# Goal of the exercise
Each line of the data below that carries the word "true" needs to be copied.

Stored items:
_ _ _

(* ===== verification/Patch.v ===== *)
(** * Reconstructing an applyable patch (audit_agent/proof/patch_reconstruct.py)

    An illustrative diff (hunks anchored by a line of prose, without numbers) is
    turned into a unified diff against the real source, or refused.  The semantics of
    the result is a strict reading of the unified format, [apply_hunks]: it is what
    the emitted patch means, and it is not part of the code. *)

From S2P Require Import Prelude PyStr PyRe PyVal.

(** [^@@\s?(.*?)\s*@?@?\s*$] *)
Definition HUNK_MARKER : re :=
  RAll [RBol false; RStr "@@"; ROpt RSpace; RGroup 1 (RManyLazy RDot); RMany RSpace;
        ROpt (RChr "@"); ROpt (RChr "@"); RMany RSpace; REol false].

(** [^@@ -\d+(?:,\d+)? \+\d+(?:,\d+)? @@], multiline *)
Definition REAL_HUNK : re :=
  RAll [RBol true; RStr "@@ -"; RSome RDigit; ROpt (RSeq (RChr ",") (RSome RDigit)); RStr " +"; RSome RDigit;
        ROpt (RSeq (RChr ",") (RSome RDigit)); RStr " @@"].

(** [ReconstructionRefused(reason, detail)] *)
Definition refused (reason detail : string) : exn :=
  Exn "ReconstructionRefused" (if truthy detail then reason +:+ ": " +:+ detail else reason).

Inductive line_kind := context | removal | addition.

#[export] Instance line_kind_eq_dec : EqDecision line_kind.
Proof. solve_decision. Defined.

Record Hunk := mkHunk { anchor : string; body : list (line_kind * string) }.
Record FilePatch := mkFilePatch { fp_path : string; hunks : list Hunk }.

(** Drop a leading [a/] or [b/] from a diff header path *)
Definition strip_ab (path : string) : string :=
  if bool_decide (stake 2 path ∈ ["a/"; "b/"]) then sdrop 2 path else path.

(** [l[-1]] updated in place *)
Definition alter_last {A} (f : A -> A) (l : list A) : list A :=
  match last l with Some x => take (length l - 1) l ++ [f x] | None => [] end.

Definition add_hunk (h : Hunk) (fp : FilePatch) : FilePatch := mkFilePatch (fp_path fp) (hunks fp ++ [h]).
Definition add_line (k : line_kind * string) (h : Hunk) : Hunk := mkHunk (anchor h) (body h ++ [k]).
Definition add_line_to (k : line_kind * string) (fp : FilePatch) : FilePatch :=
  mkFilePatch (fp_path fp) (alter_last (add_line k) (hunks fp)).

(** The files parsed so far, the last one being [cur], and whether a hunk of it is
    open: [hunk] is then its last one. *)
Record pstate := mkP { p_files : list FilePatch; p_open : bool }.

(** A line inside an open hunk *)
Definition hunk_line (raw : string) : line_kind * string :=
  if starts_with "+" raw then (addition, sdrop 1 raw)
  else if starts_with "-" raw then (removal, sdrop 1 raw)
  else (context, if starts_with " " raw then sdrop 1 raw else raw).

Definition parse_line (st : pstate) (raw : string) : res pstate :=
  if starts_with "--- " raw then Ok st
  else if starts_with "+++ " raw then
    Ok (mkP (p_files st ++ [mkFilePatch (strip_ab (strip (sdrop 4 raw))) []]) false)
  else match re_match HUNK_MARKER raw, starts_with "@@" raw with
       | Some m, true =>
           match p_files st with
           | [] => Raise (refused "malformed" "hunk before any file header")
           | _ => Ok (mkP (alter_last (add_hunk (mkHunk (group_or_empty 1 raw m) [])) (p_files st)) true)
           end
       | _, _ =>
           if negb (p_open st) then Ok st
           else Ok (mkP (alter_last (add_line_to (hunk_line raw)) (p_files st)) true)
       end.

Fixpoint parse_lines (st : pstate) (lines : list string) : res pstate :=
  match lines with
  | [] => Ok st
  | raw :: lines' => st ← parse_line st raw; parse_lines st lines'
  end.

Definition parse_illustrative (block : string) : res (list FilePatch) :=
  st ← parse_lines (mkP [] false) (splitlines block);
  if existsb (fun f => match hunks f with [] => false | _ => true end) (p_files st) then Ok (p_files st)
  else Raise (refused "malformed" "no file section or no hunk found").

(** The indices of the lines equal to the anchor once both are stripped *)
Definition anchor_hits (source_lines : list string) (a : string) : list nat :=
  (List.filter (fun p : nat * string => String.eqb (strip p.2) (strip a)) (imap pair source_lines)).*1.

Definition locate_anchor (source_lines : list string) (a : string) : res nat :=
  match anchor_hits source_lines a with
  | [] => Raise (refused "anchor_not_found" a)
  | [i] => Ok i
  | hits => Raise (refused "anchor_ambiguous" (a +:+ " (" +:+ pretty (length hits) +:+ " matches)"))
  end.

Definition TRAILING_CONTEXT : nat := 3.

(** [out], [old_count], [new_count], [si] *)
Record rstate := mkR { r_out : list (line_kind * string); r_old : nat; r_new : nat; r_si : nat }.

Definition render_line (l : line_kind * string) : string :=
  match l.1 with context => " " | removal => "-" | addition => "+" end +:+ l.2.

Fixpoint body_loop (source_lines : list string) (b : list (line_kind * string)) (st : rstate) : res rstate :=
  match b with
  | [] => Ok st
  | (addition, text) :: b' =>
      body_loop source_lines b' (mkR (r_out st ++ [(addition, text)]) (r_old st) (S (r_new st)) (r_si st))
  | (kind, text) :: b' =>
      let line := source_lines !! r_si st in
      if bool_decide (line = Some text) then
        body_loop source_lines b'
          (mkR (r_out st ++ [(kind, text)]) (S (r_old st))
               (match kind with context => S (r_new st) | _ => r_new st end) (S (r_si st)))
      else Raise (refused "context_mismatch"
             ("expected " +:+ repr_str text +:+ " at source line " +:+ pretty (S (r_si st)) +:+ ", found "
              +:+ repr_str (default "<EOF>" line)))
  end.

Definition ends_in_change (b : list (line_kind * string)) : bool :=
  match last b with Some (k, _) => bool_decide (k <> context) | None => false end.

(** The context lines appended after a hunk that ends at a change *)
Definition trailing (source_lines : list string) (b : list (line_kind * string)) (si : nat) : list string :=
  if ends_in_change b then
    let limit := if bool_decide (last source_lines = Some "") then length source_lines - 1 else length source_lines in
    take (Nat.min (si + TRAILING_CONTEXT) limit - si) (drop si source_lines)
  else [].

Definition hunk_header (old_start old_count new_start new_count : Z) : string :=
  "@@ -" +:+ pretty old_start +:+ "," +:+ pretty old_count +:+ " +" +:+ pretty new_start +:+ "," +:+ pretty new_count +:+ " @@".

Definition reconstruct_hunk (source_lines : list string) (hunk : Hunk) (delta : Z) : res (string * Z) :=
  i ← locate_anchor source_lines (anchor hunk);
  st ← body_loop source_lines (body hunk) (mkR [(context, nth i source_lines "")] 1 1 (i + 1));
  let extra := trailing source_lines (body hunk) (r_si st) in
  let out := r_out st ++ map (pair context) extra in
  let old_count := (Z.of_nat (r_old st + length extra)) in
  let new_count := (Z.of_nat (r_new st + length extra)) in
  let old_start := (Z.of_nat i + 1)%Z in
  Ok (unlines (hunk_header old_start old_count (old_start + delta) new_count :: map render_line out), (new_count - old_count)%Z).

Fixpoint reconstruct_hunks (source_lines : list string) (hs : list Hunk) (delta : Z) : res (list string) :=
  match hs with
  | [] => Ok []
  | hunk :: hs' =>
      td ← reconstruct_hunk source_lines hunk delta;
      rest ← reconstruct_hunks source_lines hs' (delta + td.2)%Z;
      Ok (td.1 :: rest)
  end.

Fixpoint reconstruct_files (read_source : string -> option string) (files : list FilePatch) : res (list string) :=
  match files with
  | [] => Ok []
  | fp :: files' =>
      match read_source (fp_path fp) with
      | None => Raise (refused "file_not_found" (fp_path fp))
      | Some src =>
          hs ← reconstruct_hunks (split_char nl src) (hunks fp) 0;
          rest ← reconstruct_files read_source files';
          Ok ((("--- a/" +:+ fp_path fp) :: ("+++ b/" +:+ fp_path fp) :: hs) ++ rest)
      end
  end.

Definition reconstruct (block : string) (read_source : string -> option string) : res string :=
  if re_test REAL_HUNK block then Ok (if ends_with nls block then block else block +:+ nls)
  else
    files ← parse_illustrative block;
    parts ← reconstruct_files read_source files;
    Ok (unlines parts +:+ nls).

Definition marker_anchor (raw : string) : option string := group_or_empty 1 raw <$> re_match HUNK_MARKER raw.
Example marker_open : marker_anchor "@@ struct T {" = Some "struct T {".
Proof. vm_compute. reflexivity. Qed.
Example marker_closed : marker_anchor "@@ function f(uint a) external {  @@ " = Some "function f(uint a) external {".
Proof. vm_compute. reflexivity. Qed.
Example marker_empty : marker_anchor "@@@@" = Some "".
Proof. vm_compute. reflexivity. Qed.
Example real_hunk_found : re_test REAL_HUNK (unlines ["--- a/x"; "@@ -1,3 +1 @@"]) = true.
Proof. vm_compute. reflexivity. Qed.
Example real_hunk_prose : re_test REAL_HUNK (unlines ["--- a/x"; "@@ struct T {"]) = false.
Proof. vm_compute. reflexivity. Qed.

(** ** What a unified diff means *)

Definition old_side (b : list (line_kind * string)) : list string :=
  (List.filter (fun l => bool_decide (l.1 <> addition)) b).*2.
Definition new_side (b : list (line_kind * string)) : list string :=
  (List.filter (fun l => bool_decide (l.1 <> removal)) b).*2.

(** A numbered hunk and its text *)
Record RealHunk := mkReal { old_start : nat; new_start : Z; rh_lines : list (line_kind * string) }.

Definition render (h : RealHunk) : string :=
  unlines (hunk_header (Z.of_nat (old_start h)) (Z.of_nat (length (old_side (rh_lines h))))
             (new_start h) (Z.of_nat (length (new_side (rh_lines h)))) :: map render_line (rh_lines h)).

(** Strict application: the hunks ascend without overlap, each old side is the source
    verbatim at the line the hunk names, and each new start is the old one shifted by
    the net growth of the hunks before.  [pos] lines of the source are consumed. *)
Fixpoint apply_hunks (pos : nat) (delta : Z) (src : list string) (hs : list RealHunk) : option (list string) :=
  match hs with
  | [] => Some (drop pos src)
  | h :: hs' =>
      let old := old_side (rh_lines h) in
      let new := new_side (rh_lines h) in
      let i := old_start h - 1 in
      if bool_decide (pos <= i /\ (new_start h = Z.of_nat (old_start h) + delta)%Z /\ take (length old) (drop i src) = old)
      then rest ← apply_hunks (i + length old) (delta + Z.of_nat (length new) - Z.of_nat (length old)) src hs';
           Some (take (i - pos) (drop pos src) ++ new ++ rest)
      else None
  end.
(* ===== verification/SolIndex.v ===== *)
(** * The Solidity symbol index (audit_agent/proof/solidity_index.py)

    The index built from the parse trees of a project, its rendering of declarations,
    its lookups and its inheritance queries.  A parse tree is a decoded dynamic value;
    the parser is a parameter.  Names are strings, as the grammar gives them. *)

From S2P Require Import Prelude PyStr PyPath PyVal PyRe Session Stage1 StaticAnalysis Worklist.

Record Symbol := mkSymbol {
  sy_name : string;
  sy_kind : string;
  sy_contract : string;
  sy_file : path;
  sy_definition : string;
  sy_modifiers : list string;
  sy_visibility : string;
}.

(** ** Rendering *)

(** [v.get(k)] *)
Definition get (v : pyval) (k : string) : res pyval := pget v k PNone.

(** [_type_str]; [fuel] bounds the nesting of the type *)
Fixpoint type_str (fuel : nat) (node : pyval) : res pyval :=
  match fuel with
  | 0 => Raise (Exn "RecursionError" "maximum recursion depth exceeded")
  | S fuel' =>
      match node with
      | PNone => Ok (PStr "?")
      | _ =>
          t ← get node "type";
          if bool_decide (t = PStr "ElementaryTypeName") then pget node "name" (PStr "?")
          else if bool_decide (t = PStr "UserDefinedTypeName") then pget node "namePath" (PStr "?")
          else if bool_decide (t = PStr "ArrayTypeName") then
            base ← get node "baseTypeName";
            base ← type_str fuel' base;
            length ← get node "length";
            Ok (PStr (py_str base +:+ "[" +:+ match length with PNone => "" | _ => py_str length end +:+ "]"))
          else if bool_decide (t = PStr "Mapping") then
            key ← get node "keyType";
            key ← type_str fuel' key;
            val ← get node "valueType";
            val ← type_str fuel' val;
            Ok (PStr ("mapping(" +:+ py_str key +:+ " => " +:+ py_str val +:+ ")"))
          else
            name ← get node "name";
            np ← get node "namePath";
            Ok (PStr (py_str (por name (por np (por t (PStr "?"))))))
      end
  end.

Section render.
Context (depth : nat).   (* the interpreter's recursion limit *)

(** [" ".join(parts)] on values that have to be strings *)
Definition join_vals (sep : string) (l : list pyval) : res string := ss ← map_res as_str l; Ok (join sep ss).

Definition param_str (p : pyval) : res string :=
  tn ← get p "typeName";
  ty ← type_str depth tn;
  loc ← get p "storageLocation";
  name ← get p "name";
  join_vals " " (ty :: (if truthy_val loc then [loc] else []) ++ (if truthy_val name then [name] else [])).

Definition params_str (param_list : pyval) : res string :=
  if negb (truthy_val param_list) then Ok ""
  else
    ps ← pget param_list "parameters" (PList []);
    ps ← piter ps;
    ss ← map_res param_str ps;
    Ok (join ", " ss).

(** One modifier invocation *)
Definition arg_str (a : pyval) : res string :=
  name ← get a "name";
  if truthy_val name then Ok (py_str name)
  else
    number ← get a "number";
    if truthy_val number then Ok (py_str number) else ty ← type_str depth a; Ok (py_str ty).

Definition modifier_str (m : pyval) : res pyval :=
  mname ← pget m "name" (PStr "?");
  margs ← get m "arguments";
  let margs := por margs (PList []) in
  if truthy_val margs then
    args ← piter margs;
    ss ← map_res arg_str args;
    Ok (PStr (py_str mname +:+ "(" +:+ join ", " ss +:+ ")"))
  else Ok mname.

Definition render_function (fn : pyval) : res (string * list string * string) :=
  name ← get fn "name";
  ctor ← get fn "isConstructor";
  let name := por name (PStr (if truthy_val ctor then "constructor" else "<fallback/receive>")) in
  ps ← get fn "parameters";
  params ← params_str ps;
  vis ← get fn "visibility";
  let visibility := por vis (PStr "") in
  mutability ← get fn "stateMutability";
  ms ← get fn "modifiers";
  ms ← piter (por ms (PList []));
  mods ← map_res modifier_str ms;
  rp ← get fn "returnParameters";
  ret ← params_str rp;
  tail ← join_vals " " ((if truthy_val visibility then [visibility] else [])
                        ++ (if truthy_val mutability then [mutability] else []) ++ mods);
  let sig := rstrip ("function " +:+ py_str name +:+ "(" +:+ params +:+ ") " +:+ tail) in
  let sig := if truthy ret then sig +:+ " returns (" +:+ ret +:+ ")" else sig in
  mods ← map_res as_str mods;
  visibility ← as_str visibility;
  Ok (sig +:+ ";", mods, visibility).

Definition struct_member (m : pyval) : res string :=
  tn ← get m "typeName";
  ty ← type_str depth tn;
  name ← pget m "name" (PStr "?");
  Ok ("    " +:+ py_str ty +:+ " " +:+ py_str name +:+ ";").

Definition render_struct (node : pyval) : res string :=
  name ← pget node "name" (PStr "?");
  ms ← pget node "members" (PList []);
  ms ← piter ms;
  lines ← map_res struct_member ms;
  Ok (unlines ((("struct " +:+ py_str name +:+ " {") :: lines) ++ ["}"])).

Definition render_enum (node : pyval) : res string :=
  ms ← pget node "members" (PList []);
  ms ← piter ms;
  values ← map_res (fun m => pget m "name" (PStr "?")) ms;
  name ← pget node "name" (PStr "?");
  values ← join_vals ", " values;
  Ok ("enum " +:+ py_str name +:+ " { " +:+ values +:+ " }").

Definition state_var_line (v : pyval) : res string :=
  vis ← get v "visibility";
  tn ← get v "typeName";
  ty ← type_str depth tn;
  name ← pget v "name" (PStr "?");
  s ← join_vals " " (ty :: (if truthy_val vis && negb (bool_decide (vis = PStr "default")) then [vis] else []) ++ [name]);
  Ok (s +:+ ";").

Definition render_state_var (node : pyval) : res string :=
  vs ← pget node "variables" (PList []);
  vs ← piter vs;
  parts ← map_res state_var_line vs;
  Ok (unlines parts).
End render.

(** ** The index *)

Record SymbolIndex := mkIndex {
  ix_symbols : list (string * list Symbol);
  ix_by_file : list (path * list Symbol);
  ix_bases : gmap string (list string);
  ix_svtypes : gmap string (gset string);
  ix_unparsed : list path;
}.

Definition empty_index : SymbolIndex := mkIndex [] [] ∅ ∅ [].

Section index.
Context (fs : FileSystem) (depth : nat).
Context (parse_file : path -> res pyval) (parse : string -> res pyval).

Abbreviation M := (ST SymbolIndex).

Definition add_symbol (sym : Symbol) : M unit := st_modify (fun ix =>
  let file := fs_resolve fs (sy_file sym) in
  mkIndex (assoc_set (sy_name sym) (default [] (assoc (sy_name sym) (ix_symbols ix)) ++ [sym]) (ix_symbols ix))
    (assoc_set file (default [] (assoc file (ix_by_file ix)) ++ [sym]) (ix_by_file ix))
    (ix_bases ix) (ix_svtypes ix) (ix_unparsed ix)).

_ _ _

# Written answer
  RAll [RBol true; RStr "@@ -"; RSome RDigit; ROpt (RSeq (RChr ",") (RSome RDigit)); RStr " +"; RSome RDigit;
       | Some m, true =>
           | _ => Ok (mkP (alter_last (add_hunk (mkHunk (group_or_empty 1 raw m) [])) (p_files st)) true)
           else Ok (mkP (alter_last (add_line_to (hunk_line raw)) (p_files st)) true)
  if existsb (fun f => match hunks f with [] => false | _ => true end) (p_files st) then Ok (p_files st)
Example real_hunk_found : re_test REAL_HUNK (unlines ["--- a/x"; "@@ -1,3 +1 @@"]) = true.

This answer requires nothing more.